Task requirements:
Wherever a line holds the word "seeded", copy that line from the data.
Data shown below:
(* ===== verification/Dialplan.v ===== *)
(** * Dialplan: number transformation ([gofaxserver/dialplan.go] and the
    loading code of [server.go])

    The rules come from the configuration file, from the [dialplan_rules]
    table, or are the built-in ones. [regexp_Compile] is a parameter: parsing a
    pattern text is the regexp package's business; the built-in patterns are
    given as programs, and what is assumed of the parser is that it compiles
    their texts to them. *)

From S2P Require Import Prelude Config Store Regexp.

Record TransformationRule := { tr_Pattern : Regexp; tr_Replacement : string }.

Record DialplanRule := {
  dr_ID : Z; dr_Position : Z; dr_Pattern : string; dr_Replacement : string;
  dr_Enabled : bool; dr_Description : string;
}.

#[export] Instance dialplan_rule_id : HasID DialplanRule := {
  get_id := dr_ID; set_id i r := r <| dr_ID := i |>; get_set_id i r := eq_refl }.

(** A manager is its rule list. *)
Record DialplanManager := { dm_TransformationRules : list TransformationRule }.

Definition NewDialplanManager (rules : list TransformationRule) : DialplanManager :=
  {| dm_TransformationRules := rules |}.

(** ** Transformation *)

(** [^1(\d{10}).*$] and [^(\d{10}).*$]. *)
Definition ten_digits : node := NGroup 1 (nrep 10 (NClass is_digit)).
Definition rest_of_line : node := NSeq (NStar (NClass any_char)) NEnd.

Definition strip_one : node :=
  NSeq NBegin (NSeq (NClass (Ascii.eqb "1")) (NSeq ten_digits rest_of_line)).
Definition first_ten : node := NSeq NBegin (NSeq ten_digits rest_of_line).

Definition strip_one_text : string := "^1(\d{10}).*$".
Definition first_ten_text : string := "^(\d{10}).*$".

Definition DefaultTransformationRules : list TransformationRule :=
  [{| tr_Pattern := {| re_text := strip_one_text; re_prog := strip_one |}; tr_Replacement := "$1" |};
   {| tr_Pattern := {| re_text := first_ten_text; re_prog := first_ten |}; tr_Replacement := "$1" |}].

Definition apply_rule (transformed : string) (rule : TransformationRule) : string :=
  if MatchString (tr_Pattern rule) transformed
  then ReplaceAllString (tr_Pattern rule) transformed (tr_Replacement rule)
  else transformed.

Definition ApplyTransformationRules (d : DialplanManager) (number : string) : string :=
  foldl apply_rule number (dm_TransformationRules d).

Definition non_digit_re : Regexp := {| re_text := "\D"; re_prog := NClass non_digit |}.

Definition NormalizeNumber (number : string) : string := ReplaceAllString non_digit_re number "".

(** ** Loading *)

Definition dialplanSource (cfg : Config) : string :=
  match c_Dialplan cfg with
  | Some d => if (dc_Source d =? "db")%string then "db" else "config"
  | None => "config"
  end.

(** [s.Dialplan()]: the active manager, or the defaults. *)
Definition Dialplan (active : option DialplanManager) : DialplanManager :=
  default (NewDialplanManager DefaultTransformationRules) active.

Section loading.
Context {T : Type} `{!Table T DialplanRule}.
Variable regexp_Compile : string -> option node.

Definition compileRule (pattern replacement : string) : option TransformationRule :=
  match regexp_Compile pattern with
  | Some n => Some {| tr_Pattern := {| re_text := pattern; re_prog := n |};
                      tr_Replacement := replacement |}
  | None => None
  end.

Definition compileDialplanRules (rows : list DialplanRule) : list TransformationRule :=
  omap (fun r => compileRule (dr_Pattern r) (dr_Replacement r)) rows.

(** Config mode: one invalid pattern brings back the defaults. *)
Fixpoint compile_all (rules : list ConfigRule) : option (list TransformationRule) :=
  match rules with
  | [] => Some []
  | r :: rules' =>
      match compileRule (cr_Pattern r) (cr_Replacement r) with
      | None => None
      | Some rule => cons rule <$> compile_all rules'
      end
  end.

Definition loadDialplan (cfg : Config) : DialplanManager :=
  match c_Dialplan cfg with
  | None => NewDialplanManager DefaultTransformationRules
  | Some d =>
      match compile_all (dc_Rules d) with
      | None => NewDialplanManager DefaultTransformationRules
      | Some rules => NewDialplanManager rules
      end
  end.

(** The seed pairs, and the rows made of the valid ones: positions are the
    indices in the whole list. *)
Definition seed_pairs (cfg : Config) : list (string * string) :=
  match c_Dialplan cfg with
  | Some d =>
      match dc_Rules d with
      | [] => map (fun r => (re_text (tr_Pattern r), tr_Replacement r)) DefaultTransformationRules
      | _ :: _ => map (fun r => (cr_Pattern r, cr_Replacement r)) (dc_Rules d)
      end
  | None => map (fun r => (re_text (tr_Pattern r), tr_Replacement r)) DefaultTransformationRules
  end.

Fixpoint seed_rows (i : Z) (pairs : list (string * string)) : list DialplanRule :=
  match pairs with
  | [] => []
  | (p, r) :: pairs' =>
      match regexp_Compile p with
      | None => seed_rows (i + 1) pairs'
      | Some _ =>
          {| dr_ID := 0; dr_Position := i; dr_Pattern := p; dr_Replacement := r;
             dr_Enabled := true; dr_Description := "seeded from configuration/defaults" |}
          :: seed_rows (i + 1) pairs'
      end
  end.

(** [Ok None]: not seeded. *)
Definition seedDialplanRules (cfg : Config) (t : T) : res (option (list DialplanRule)) * T :=
  let '(all, t1) := tbl_find (fun _ => true) t in   (* Count *)
  match all with
  | None => (Err "count", t1)
  | Some (_ :: _) => (Ok None, t1)
  | Some [] =>
      match seed_rows 0 (seed_pairs cfg) with
      | [] => (Ok None, t1)
      | rows =>
          let '(created, t2) := tbl_create_all rows t1 in
          match created with
          | None => (Err "seed dialplan rules", t2)
          | Some rows' => (Ok (Some rows'), t2)
          end
      end
  end.

Definition position_less (a b : DialplanRule) : bool := dr_Position a <? dr_Position b.

Definition loadDialplanFromDB (cfg : Config) (t : T) : res DialplanManager * T :=
  let '(seeded, t1) := seedDialplanRules cfg t in
  match seeded with
  | Err e => (Err e, t1)
  | Ok _ =>
      let '(rows, t2) := tbl_find dr_Enabled t1 in
      match rows with
      | None => (Err "find", t2)
      | Some rows =>
          (Ok (NewDialplanManager (compileDialplanRules (stable_sort position_less rows))), t2)
      end
  end.

(** [reloadDialplan] swaps the active manager; the error leaves it alone. *)
Definition reloadDialplan (cfg : Config) (active : option DialplanManager) (t : T)
  : bool * option DialplanManager * T :=
  if negb (dialplanSource cfg =? "db")%string then (true, active, t)
  else
    let '(dm, t1) := loadDialplanFromDB cfg t in
    match dm with
    | Err _ => (false, active, t1)
    | Ok dm => (true, Some dm, t1)
    end.

(** What [Start] makes active: in db mode a load failure means the defaults. *)
Definition initial_dialplan (cfg : Config) (t : T) : option DialplanManager * T :=
  if (dialplanSource cfg =? "db")%string then
    let '(dm, t1) := loadDialplanFromDB cfg t in
    (match dm with Ok dm => Some dm | Err _ => Some (NewDialplanManager DefaultTransformationRules) end, t1)
  else (Some (loadDialplan cfg), t).

End loading.

(** ** Specification: what the built-in rules do to a number *)

Definition starts_with_ten_digits (s : list ascii) : bool :=
  Nat.leb 10 (List.length s) && forallb is_digit (take 10 s).

Definition one_line (s : list ascii) : bool := forallb any_char s.

(** A one, ten digits, and nothing but one line; ten digits likewise. *)
Definition strip_one_applies (s : list ascii) : bool :=
  match s with
  | c :: s' => Ascii.eqb "1" c && (starts_with_ten_digits s' && one_line (drop 10 s'))
  | [] => false
  end.

Definition first_ten_applies (s : list ascii) : bool :=
  starts_with_ten_digits s && one_line (drop 10 s).

Definition nanp (s : list ascii) : list ascii :=
  if strip_one_applies s then take 10 (drop 1 s)
  else if first_ten_applies s then take 10 s else s.

Definition digits_only (number : string) : string :=
  String.string_of_list_ascii (List.filter is_digit (String.list_ascii_of_string number)).

(** ** Facts *)

Lemma mt_ten_digits i s k :
  mt (NSeq ten_digits rest_of_line) i s ∅ k =
  if starts_with_ten_digits s && one_line (drop 10 s)
  then k (i + List.length s)%nat [] (<[1 := (i, (i + 10)%nat)]> ∅) else None.
Proof.
  change (mt (NSeq ten_digits rest_of_line) i s ∅ k) with
    (mt (nrep 10 (NClass is_digit)) i s ∅ (fun i' s' c' => mt rest_of_line i' s' (<[1 := (i, i')]> c') k)).
  rewrite mt_nrep. unfold starts_with_ten_digits, one_line, rest_of_line.
  destruct (Nat.leb_spec 10 (List.length s)); [|done].
  destruct (forallb is_digit (take 10 s)); [|done]. rewrite mt_rest, length_drop. simpl andb.
  replace (i + 10 + (List.length s - 10))%nat with (i + List.length s)%nat by lia. done.
Qed.

Lemma first_ten_match s :
  match_here (NSeq ten_digits rest_of_line) 0 s =
  if starts_with_ten_digits s && one_line (drop 10 s)
  then Some (List.length s, <[1 := (0%nat, 10%nat)]> ∅) else None.
Proof. apply mt_ten_digits. Qed.

Lemma strip_one_match c s :
  match_here (NSeq (NClass (Ascii.eqb "1")) (NSeq ten_digits rest_of_line)) 0 (c :: s) =
  if Ascii.eqb "1" c && (starts_with_ten_digits s && one_line (drop 10 s))
  then Some (S (List.length s), <[1 := (1%nat, 11%nat)]> ∅) else None.
Proof.
  unfold match_here.
  change (mt (NSeq (NClass (Ascii.eqb "1")) (NSeq ten_digits rest_of_line)) 0 (c :: s) ∅ ?k) with
    (if Ascii.eqb "1" c then mt (NSeq ten_digits rest_of_line) 1 s ∅ k else None).
  destruct (Ascii.eqb "1" c); [|done]. by rewrite mt_ten_digits.
Qed.

(** One anchored match that covers the input is replaced by its first group. *)
Lemma replace_anchored a s g :
  (0 < List.length s)%nat ->
  match_here a 0 s = Some (List.length s, <[1 := g]> ∅) ->
  replace_loop (List.length s + 2) (NSeq NBegin a) ["$"%char; "1"%char] s 0 0 = slice s g.1 g.2.
Proof.
  intros Hl Hm. replace (List.length s + 2)%nat with (S (S (List.length s))) by lia.
  cbn [replace_loop]. rewrite drop_0, search_anchored_0, Hm. simpl Nat.ltb at 1.
  rewrite (proj2 (Nat.ltb_ge (List.length s) (0 + 1))) by lia.
  rewrite orb_true_r, Nat.ltb_irrefl, drop_all, search_anchored by done.
  unfold slice at 1. simpl. change (10 * 0 + digit_val "1") with 1. rewrite lookup_insert_ne, lookup_insert_eq by done.
  destruct g as [b e]. by rewrite !app_nil_r.
Qed.

Lemma of_to_ascii (s : string) :
  String.string_of_list_ascii (String.list_ascii_of_string s) = s.
Proof. apply String.string_of_list_ascii_of_string. Qed.

Lemma to_of_ascii (l : list ascii) :
  String.list_ascii_of_string (String.string_of_list_ascii l) = l.
Proof. apply String.list_ascii_of_string_of_list_ascii. Qed.

Lemma ten_digits_nonempty s : starts_with_ten_digits s = true -> (0 < List.length s)%nat.
Proof. unfold starts_with_ten_digits. intros [H _]%andb_prop. apply Nat.leb_le in H. lia. Qed.

Lemma apply_first_ten l :
  apply_rule (String.string_of_list_ascii l)
    {| tr_Pattern := {| re_text := first_ten_text; re_prog := first_ten |}; tr_Replacement := "$1" |} =
  String.string_of_list_ascii (if first_ten_applies l then take 10 l else l).
Proof.
  unfold apply_rule, MatchString, ReplaceAllString, first_ten, first_ten_applies. simpl re_prog.
  rewrite to_of_ascii, search_anchored_0, first_ten_match.
  destruct (starts_with_ten_digits l && one_line (drop 10 l)) eqn:E; [|done].
  f_equal. apply andb_prop in E as E'. destruct E' as [E1 _].
  cbn [String.list_ascii_of_string tr_Replacement].
  rewrite (replace_anchored _ l (0%nat, 10%nat)); [by unfold slice; rewrite drop_0|by apply ten_digits_nonempty|].
  by rewrite first_ten_match, E.
Qed.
End of Data shown.
Result of the exercise:
             dr_Enabled := true; dr_Description := "seeded from configuration/defaults" |}
(** [Ok None]: not seeded. *)
  let '(seeded, t1) := seedDialplanRules cfg t in
  match seeded with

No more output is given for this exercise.